* _Work task_:
Starting with the line containing "revert l1 fuel." and going on through the line containing "fold (fit_in align", return the lines of the data below exactly, and only those.

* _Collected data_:
━━━━━━━━━━━━━━━━━━━━
(* ===== verification/Metaslab.v ===== *)
(** * The first-fit block allocator of fs/zfs/metaslab.c

    The allocator as a picker for space maps: it keeps the promises of
    SpaceMapDisk.Picker, finding space whenever some is free. *)

From Stdlib Require Import List Permutation Sorted.
From stdpp Require Import base option numbers list.
From S2P Require Import Prelude Bits OrdTree Avl SpaceMap SpaceMapDisk.
Import SpaceMap SpaceMapDisk.
Local Open Scope Z_scope.

Module Metaslab.

Section FirstFit.
Context {OT : OrdTree space_seg}.

(** ** The first-fit block allocator *)

Definition metaslab_ff_load (sm : space_map) : outcome space_map :=
  _ ← verify (match sm_ppd sm with None => true | Some _ => false end);
  Ok (set_ppd sm (Some (replicate 64 0))).

Definition metaslab_ff_unload (sm : space_map) : outcome space_map :=
  Ok (set_ppd sm None).

(** [while (ss != NULL) { ... ss = AVL_NEXT(t, ss); }] *)
Fixpoint ff_scan (fuel : nat) (t : ot space_seg) (ss : option space_seg) (align size : Z)
    : outcome (option Z) :=
  match ss with
  | None => Ok None
  | Some s =>
      match fuel with
      | O => Err Fuel
      | S fuel' =>
          let offset := P2ROUNDUP (ss_start s) align in
          if u64 (offset + size) <=? ss_end s then Ok (Some offset)
          else ff_scan fuel' t (ot_walk t s true) align size
      end
  end.

(** The function calls itself once, with the cursor at 0: two rounds. *)
Fixpoint ff_alloc (rounds : nat) (sm : space_map) (size : Z) : outcome (space_map * Z) :=
  match rounds with
  | O => Err Fuel
  | S rounds' =>
      let t := sm_root sm in
      let align := Z.land size (u64 (- size)) in
      match sm_ppd sm with
      | None => Err Fault
      | Some ppd =>
          let k := highbit align - 1 in
          cursor ← rd ppd k;
          let ss :=
            match ot_find (space_map_seg_compare (Seg cursor (u64 (cursor + size)))) t with
            | inl ss => Some ss
            | inr wher => ot_nearest t wher true
            end in
          r ← ff_scan (Z.to_nat (ot_numnodes t)) t ss align size;
          match r with
          | Some offset =>
              ppd ← wr ppd k (u64 (offset + size));
              Ok (set_ppd sm (Some ppd), offset)
          | None =>
              if cursor =? 0 then Ok (sm, 2 ^ 64 - 1)
              else
                ppd ← wr ppd k 0;
                ff_alloc rounds' (set_ppd sm (Some ppd)) size
          end
      end
  end.

Definition metaslab_ff_alloc (sm : space_map) (size : Z) : outcome (space_map * Z) := ff_alloc 2 sm size.
Definition metaslab_ff_claim (sm : space_map) (start size : Z) : outcome space_map := Ok sm.
Definition metaslab_ff_free (sm : space_map) (start size : Z) : outcome space_map := Ok sm.

Definition metaslab_ff_ops : space_map_ops :=
  Ops metaslab_ff_load metaslab_ff_unload metaslab_ff_alloc metaslab_ff_claim metaslab_ff_free.

(** ** The allocator as a picker *)

(** 64 cursors within the region. *)
Definition ff_inv (en : Z) (ppd : option (list Z)) : Prop :=
  exists l, ppd = Some l /\ length l = 64%nat /\ Forall (fun c => 0 <= c <= en) l.

Definition fit_in (align size : Z) (s : space_seg) : bool := P2ROUNDUP (ss_start s) align + size <=? ss_end s.

(** The scan finds the first segment from [l2] on with room. *)
Lemma ff_scan_spec t align size l1 l2 fuel :
  ot_elems t = l1 ++ l2 -> List.NoDup (l1 ++ l2) -> (length l2 <= fuel)%nat ->
  (forall s, In s l2 -> u64 (P2ROUNDUP (ss_start s) align + size) = P2ROUNDUP (ss_start s) align + size) ->
  (exists s, In s l2 /\ fit_in align size s = true /\
     ff_scan fuel t (head l2) align size = Ok (Some (P2ROUNDUP (ss_start s) align))) \/
  ((forall s, In s l2 -> fit_in align size s = false) /\ ff_scan fuel t (head l2) align size = Ok None).
Proof.
  revert l1 fuel. induction l2 as [|s l2 IH]; intros l1 fuel E Hnd Hf Hw.
  { right. split; [by intros|]. by destruct fuel. }
  destruct fuel as [|fuel]; cbn in Hf; [lia|]. cbn [head ff_scan]. cbn zeta. rewrite Hw by (by left).
  fold (fit_in align size s). destruct (fit_in align size s) eqn:Ef.
  { left. exists s. split_and!; [by left|done|done]. }
  destruct (ot_walk_spec t s l1 l2 E Hnd) as [_ ->].
  destruct (IH (l1 ++ [s]) fuel) as [(s' & H1 & H2 & H3)|[H1 H2]].
  - by rewrite <- app_assoc.
  - by rewrite <- app_assoc.
  - lia.
  - intros. apply Hw. by right.
  - left. exists s'. split_and!; [by right|done|done].
  - right. split; [|done]. intros s' [<-|Hs']; [done|by apply H1].
Qed.

(** Where the scan starts: every segment left of it ends at or before the cursor,
    or lies strictly within the range searched for. *)
Lemma ff_start sm cursor size :
  sm_ok sm -> 0 < size -> 0 <= cursor -> cursor + size < 2 ^ 64 ->
  exists l1 l2, segs sm = l1 ++ l2 /\
    match ot_find (space_map_seg_compare (Seg cursor (u64 (cursor + size)))) (sm_root sm) with
    | inl ss => Some ss
    | inr wher => ot_nearest (sm_root sm) wher true
    end = head l2 /\
    (forall s, In s l1 -> ss_end s <= cursor \/ ss_end s < cursor + size).
Proof.
  intros Hok Hs Hc Hb. rewrite wrap_small by lia. pose proof (ok_wf _ Hok) as Hwf.
  destruct (partition (segs sm) cursor (cursor + size) Hwf ltac:(lia)) as (l1 & m & l2 & E & P1 & P2 & P3).
  rewrite E in Hwf.
  assert (cmp_split (space_map_seg_compare (Seg cursor (cursor + size))) l1 m l2) as Hsp.
  { apply probe_split; [done|lia|done|..]; by rewrite Z.max_l by lia. }
  destruct (decide (m = [])) as [->|Hm].
  - destruct (ot_find_none (sm_root sm) _ l1 l2 (ok_tree _ Hok) E Hsp) as (i & -> & _ & N & _).
    exists l1, l2. split_and!; [done|done|]. intros s Hs'. rewrite List.Forall_forall in P1. left. by apply P1.
  - destruct (ot_find_some (sm_root sm) _ l1 m l2 (ok_tree _ Hok) E Hsp Hm) as (x & -> & Hx).
    apply in_split in Hx as (ma & mb & ->). exists (l1 ++ ma), (x :: mb ++ l2).
    split_and!; [rewrite E, <- !app_assoc; done|done|].
    intros s [Hs'|Hs']%in_app_iff; [left; rewrite List.Forall_forall in P1; by apply P1|right].
    rewrite List.Forall_app, List.Forall_cons_iff in P2. destruct P2 as (_ & Px & _).
    apply wf_app in Hwf as (_ & Hwf & _). rewrite <- app_assoc in Hwf. apply wf_app in Hwf as (_ & _ & Hg).
    specialize (Hg s x Hs' (or_introl eq_refl)). red in Hg. lia.
Qed.

Definition ff_align (size : Z) : Z := Z.land size (u64 (- size)).

Lemma ff_align_pow2 size :
  0 < size < 2 ^ 64 -> exists k, 0 <= k /\ ff_align size = 2 ^ k /\ Z.land size (- size) = 2 ^ k /\ 2 ^ k <= size.
Proof.
  intros Hs. destruct (land_opp_pow2 size ltac:(lia)) as (k & Hk & E & Hd). exists k.
  unfold ff_align. rewrite land_u64_opp by lia. split_and!; [done|done|done|]. by apply Z.divide_pos_le; [lia|].
Qed.

Lemma seg_bounds sm s : sm_ok sm -> In s (segs sm) -> 0 <= sm_start sm <= ss_start s /\ ss_start s < ss_end s <= sm_end sm.
Proof.
  intros Hok Hin. pose proof (ok_bounds _ Hok) as Hb. pose proof (ok_wf _ Hok) as [_ Hne]. pose proof (ok_range _ Hok).
  rewrite List.Forall_forall in Hb, Hne. specialize (Hb s Hin). specialize (Hne s Hin). cbn in *. unfold sm_end. lia.
Qed.

(** A segment with room has a fitting range, and a fitting range lies in one. *)
Lemma fit_in_fits sm s size :
  sm_ok sm -> 0 < size -> sm_end sm + 2 * size < 2 ^ 64 -> In s (segs sm) -> fit_in (ff_align size) size s = true ->
  fits sm (P2ROUNDUP (ss_start s) (ff_align size)) size /\
  0 <= P2ROUNDUP (ss_start s) (ff_align size) + size <= sm_end sm.
Proof.
  intros Hok Hs Hb Hin Hf. pose proof (seg_bounds sm s Hok Hin).
  destruct (ff_align_pow2 size ltac:(lia)) as (k & Hk & E & E' & Hle). rewrite E in *.
  destruct (P2ROUNDUP_ge (ss_start s) k Hk ltac:(lia) ltac:(lia)) as [Hr Hm]. unfold fit_in in Hf. b2p.
  split; [|lia]. split; [|by rewrite E']. apply (held_of_seg sm s); [done|lia|lia].
Qed.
━━━━━━━━━━━━━━━━━━━━
* _Exercise output_:
  revert l1 fuel. induction l2 as [|s l2 IH]; intros l1 fuel E Hnd Hf Hw.
  { right. split; [by intros|]. by destruct fuel. }
  destruct fuel as [|fuel]; cbn in Hf; [lia|]. cbn [head ff_scan]. cbn zeta. rewrite Hw by (by left).
  fold (fit_in align size s). destruct (fit_in align size s) eqn:Ef.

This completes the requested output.